#### [EXERCISE PROMPT]
An exact transcription is needed, starting with the line that contains "ret (mkResult (purged r) (failed r)" and ending with the last line of the records.

#### [RECORDS SHOWN]
(* ===== verification/FsCache.v ===== *)
(** * The filesystem entry cache

    [fs/cache/Registry.cpp]: the in-memory tree of entries the FUSE bridge, the
    websocket handlers and the policy look paths, inodes and ids up in.

    Entries are shared objects which callers change in place, so the model has an
    explicit heap: the indexes hold pointers, a pointer without an object is the
    null pointer.  An operation is a function of the cache's state; one that can
    throw or reads the database is a computation of the monad [M], whose exception
    keeps the state reached so far.  The database is the parameter [DB] with the
    queries of the class [FsDb].  Every [unordered_map] keyed by a path is keyed
    by the path's [collapse]d text, as equality of std::filesystem::path is.

    The critical sections of one operation run under the cache's mutex; [step]
    lists the operations, the changes callers make to entries and the changes
    others make to the database, and the invariant holds after any sequence. *)
From stdpp Require Import fin_maps gmap.
From S2P Require Import Prelude Monad Paths.
#[local] Open Scope Z_scope.

(** ** Data *)
Definition u64max : Z := 2 ^ 64 - 1.
Definition u32 (z : Z) : Z := z mod 2 ^ 32.

Record Entry := mkEntry {
  e_id : Z; e_name : str; e_base32_alias : str; e_size_bytes : Z;
  e_parent_id : option Z; e_vault_id : option Z; e_inode : option Z;
  e_path : str; e_fuse_path : str; e_backing_path : str; e_isDirectory : bool;
  e_file_count : Z; e_subdirectory_count : Z; e_updated_at : Z }.
(** A request to the object store: the API key, the bucket, the key deleted. *)
Inductive Request := ListPage (api_key : Z) (bucket : str) | DeleteObject (api_key : Z) (bucket key : str).

(** The configuration the module reads (config.vaults and paths). *)
Record Config := mkConfig {
  retention_window : Z; tpm_retention_window : Z; s3_tpm_retention_window : Z; backing_path : str; cache_path : str }.
Definition kStoreDirName : str := $".vh-recovery".

Record World (W : Type) := mkWorld {
  db : Db; disk : Disk; outside : W; lists : Z; deletes : Z; requests : list Request; pass_requested : bool }.
Arguments mkWorld {W}. Arguments db {W}. Arguments disk {W}. Arguments outside {W}. Arguments lists {W}. Arguments deletes {W}.
Arguments requests {W}. Arguments pass_requested {W}.

(** The budget's counters of the controller in use, and its limits. *)
Definition kUpstreamListsPerPass : Z := 10.
Definition kUpstreamDeletesPerPass : Z := 10000.
Definition kClaimPerPass : nat := 16.
Definition kDeferredRetry : Z := 0.

(** 30 s, 60 s, 2 min ... capped at an hour. *)
Definition backoff (attempts : Z) : Z :=
  let shift := Z.min attempts 7 in
  Z.min (30 * Z.shiftl 1 shift) 3600.

Record PassResult := mkResult { purged : Z; failed : Z; deferred : Z; keys_expired : Z }.
Definition no_result : PassResult := mkResult 0 0 0 0.

Section Retention.
Context {W : Type} `{Outside W} (cfg : Config).
Notation World := (World W).
Notation M A := (Monad.M World Exn A).

Definition set_db b (w : World) : World := mkWorld b (disk w) (outside w) (lists w) (deletes w) (requests w) (pass_requested w).
Definition set_disk d (w : World) : World := mkWorld (db w) d (outside w) (lists w) (deletes w) (requests w) (pass_requested w).
Definition set_outside o (w : World) : World := mkWorld (db w) (disk w) o (lists w) (deletes w) (requests w) (pass_requested w).
Definition set_counters l d (w : World) : World := mkWorld (db w) (disk w) (outside w) l d (requests w) (pass_requested w).
Definition log_request r (w : World) : World := mkWorld (db w) (disk w) (outside w) (lists w) (deletes w) (requests w ++ [r]) (pass_requested w).
Definition set_requested f (w : World) : World := mkWorld (db w) (disk w) (outside w) (lists w) (deletes w) (requests w) f.

Definition requestPass : M unit := modify (set_requested true).
Definition takePassRequest : M bool := fun w => (Ok (pass_requested w), set_requested false w).

Definition stop_requested : M bool := fun w => let '(b, o) := stopRequested (outside w) in (Ok b, set_outside o w).

(** [Transactions::exec]: the tables change as a whole or the transaction throws. *)
Definition exec {A} (f : Z -> Db -> result str (A * Db)) : M A := fun w =>
  let '(fails, o) := transaction_fails (outside w) in
  let w := set_outside o w in
  match fails with
  | Some m => (Err (Failure m), w)
  | None => match f (db_now (outside w)) (db w) with
            | Ok (a, b) => (Ok a, set_db b w)
            | Err m => (Err (Failure m), w)
            end
  end.
Definition select {A} (f : Db -> A) : M A := exec (fun _ b => Ok (f b, b)).

(** A question to the outside that may fail. *)
Definition ask {A} (f : W -> result str A) : M A :=
  reads (fun w => match f (outside w) with Ok a => Ok a | Err m => Err (Failure m) end).

(** [Controller::recordRequest] under the budget (storage/s3/Controller.cpp). *)
Definition record_list : M unit := fun w =>
  if kUpstreamListsPerPass <? lists w + 1 then (Err (RequestBudgetExceeded $"LIST"), w)
  else (Ok tt, set_counters (lists w + 1) (deletes w) w).
Definition record_delete : M unit := fun w =>
  if kUpstreamDeletesPerPass <? deletes w + 1 then (Err (RequestBudgetExceeded $"DELETE"), w)
  else (Ok tt, set_counters (lists w) (deletes w + 1) w).

Definition list_page (key : Z) (bucket : str) : M (list str) :=
  record_list;; fun w =>
  let '(r, o) := listObjectKeysPage key bucket (outside w) in
  (match r with Ok l => Ok l | Err m => Err (Failure m) end, log_request (ListPage key bucket) (set_outside o w)).
Definition delete_object (key : Z) (bucket name : str) : M unit :=
  record_delete;; fun w =>
  let '(r, o) := deleteObject key bucket name (outside w) in
  (match r with Ok _ => Ok tt | Err e => Err (store_exn e) end, log_request (DeleteObject key bucket name) (set_outside o w)).

(** A new controller with its budget: counters at zero. *)
Definition controllerFor (key : Z) (bucket : str) : M unit :=
  ask (makeController key bucket);; modify (set_counters 0 0).

(** ** Why the bucket's objects must stay, or the bucket *)
Fixpoint join_names (l : list str) : str :=
  match l with [] => [] | [n] => n | n :: l' => n ++ $", " ++ join_names l' end.

Definition upstreamBlocker (d : Deletion) : M (str + S3Row) :=
  let! row := select (Query.getDeletedVault (d_vault_id d)) in
  match (match row with Some (v, Some s3) => if v_type v == S3 then Some s3 else None | _ => None end) with
  | None => ret (inl $"the vault's bucket binding is gone")
  | Some s3 =>
      if (s_api_key_id s3 =? 0) || is_empty (s_bucket s3) then ret (inl $"the vault's bucket binding is gone")
      else
        let! key := select (fun b => api_keys b !! s_api_key_id s3) in
        match key with
        | None => ret (inl $"the vault's API key no longer exists")
        | Some key =>
            let! protected_ := ask (isProtected key (s_bucket s3)) in
            if protected_ then ret (inl ($"bucket '" ++ s_bucket s3 ++ $"' is protected"))
            else
              let! adopted := ask (isAdopted (d_vault_id d)) in
              if adopted then ret (inl ($"bucket '" ++ s_bucket s3 ++ $"' was adopted with data that predates the vault"))
              else
                let! others := select (Query.otherVaultsOnBucket (d_vault_id d)) in
                if negb (is_empty others) then ret (inl ($"bucket '" ++ s_bucket s3 ++ $"' is also used by " ++ join_names others))
                else ret (inr s3)
        end
  end.

(** ** The upstream purge: listed pages, within the caps of a pass *)

(** The keys of one page; false when the service stops. *)
Fixpoint delete_page (key : Z) (bucket : str) (keys : list str) : M bool :=
  match keys with
  | [] => ret true
  | k :: keys' =>
      let! stop := stop_requested in
      if stop then ret false
      else
        handle (delete_object key bucket k) (fun e => match e with ObjectNotFound _ => ret tt | _ => throw e end);;
        delete_page key bucket keys'
  end.

Fixpoint purge_loop (fuel : nat) (key : Z) (bucket : str) : M bool :=
  match fuel with
  | O => throw Diverged
  | S fuel =>
      let! stop := stop_requested in
      if stop then ret false
      else
        let! page := list_page key bucket in
        if is_empty page then ret true
        else
          let! more := delete_page key bucket page in
          if more then purge_loop fuel key bucket else ret false
  end.

Definition purgeUpstreamPass (s3 : S3Row) : M bool :=
  controllerFor (s_api_key_id s3) (s_bucket s3);;
  handle (purge_loop (S (Z.to_nat kUpstreamListsPerPass)) (s_api_key_id s3) (s_bucket s3))
    (fun e => match e with RequestBudgetExceeded _ => ret false | _ => throw e end).

(** ** Directories *)
Definition remove_directory (root alias : str) : M bool := fun w =>
  let '(r, d) := removeVaultDirectory (removal_fault (outside w)) (disk w) root alias in
  (match r with Ok b => Ok b | Err (PathGuard m) => Err (PathGuardError m) | Err (FilesystemError m) => Err (Failure m) end, set_disk d w).

(** [path.relative_path()] of an absolute cache path. *)
Definition relative_path (p : str) : str := drop_while (fun c => c == slash) p.
Definition cache_root : str := path_div (backing_path cfg) (if starts_with (cache_path cfg) $"/" then relative_path (cache_path cfg) else cache_path cfg).
Definition store_root : str := path_div (backing_path cfg) kStoreDirName.

Definition removeBackingData (alias : str) : M unit :=
  remove_directory (backing_path cfg) alias;; remove_directory cache_root alias;; remove_directory store_root alias;; ret tt.

(** ** One purge and one pass *)
Definition purge_upstream (d : Deletion) : M (option str * bool) :=
  if d_delete_upstream d && isS3 d && (d_upstream_purged_at d == None) then
    let! blocker := upstreamBlocker d in
    match blocker with
    | inl why => ret (Some ($"upstream data kept: " ++ why), true)
    | inr s3 =>
        let! done := purgeUpstreamPass s3 in
        if done then exec (fun now => Query.markUpstreamPurged (d_vault_id d) now);; ret (None, true)
        else ret (None, false)
    end
  else ret (None, true).

(** True when the vault is purged, false when the rest waits for a later pass. *)
Definition purgeOne (d : Deletion) : M bool :=
  let! r := purge_upstream d in
  if negb r.2 then ret false
  else
    let alias := trimmed (d_backing_alias d) in
    let! shared := select (Query.backingAliasShared (d_vault_id d) alias) in
    if (shared : bool) then throw (PathGuardError ($"another vault uses backing directory '" ++ alias ++ $"'; nothing was removed"))
    else
      removeBackingData alias;;
      exec (Query.finishPurge (d_vault_id d) r.1);;
      ret true.

Definition windowsFor (type : VaultType) : Z * Z :=
  (retention_window cfg, match type with S3 => s3_tpm_retention_window cfg | Local => tpm_retention_window cfg end).

Definition purge_claimed (now : Z) (d : Deletion) (r : PassResult) : M PassResult :=
  let! stop := stop_requested in
  if stop then exec (fun _ => Query.deferPurge (d_vault_id d) now);; ret r
  else
    handle
      (let! ok := purgeOne d in
       if ok then ret (mkResult (purged r + 1) (failed r) (deferred r) (keys_expired r))
       else
         exec (fun _ => Query.deferPurge (d_vault_id d) (now + kDeferredRetry));;
         ret (mkResult (purged r) (failed r) (deferred r + 1) (keys_expired r)))
      (fun e =>
         catch (exec (fun _ => Query.recordFailure (d_vault_id d) (what e) (now + backoff (d_attempts d)))) tt;;
         ret (mkResult (purged r) (failed r + 1) (deferred r) (keys_expired r))).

#### [SOLUTION TO THIS PROBLEM]
         ret (mkResult (purged r) (failed r) (deferred r + 1) (keys_expired r)))
      (fun e =>
         catch (exec (fun _ => Query.recordFailure (d_vault_id d) (what e) (now + backoff (d_attempts d)))) tt;;
         ret (mkResult (purged r) (failed r + 1) (deferred r) (keys_expired r))).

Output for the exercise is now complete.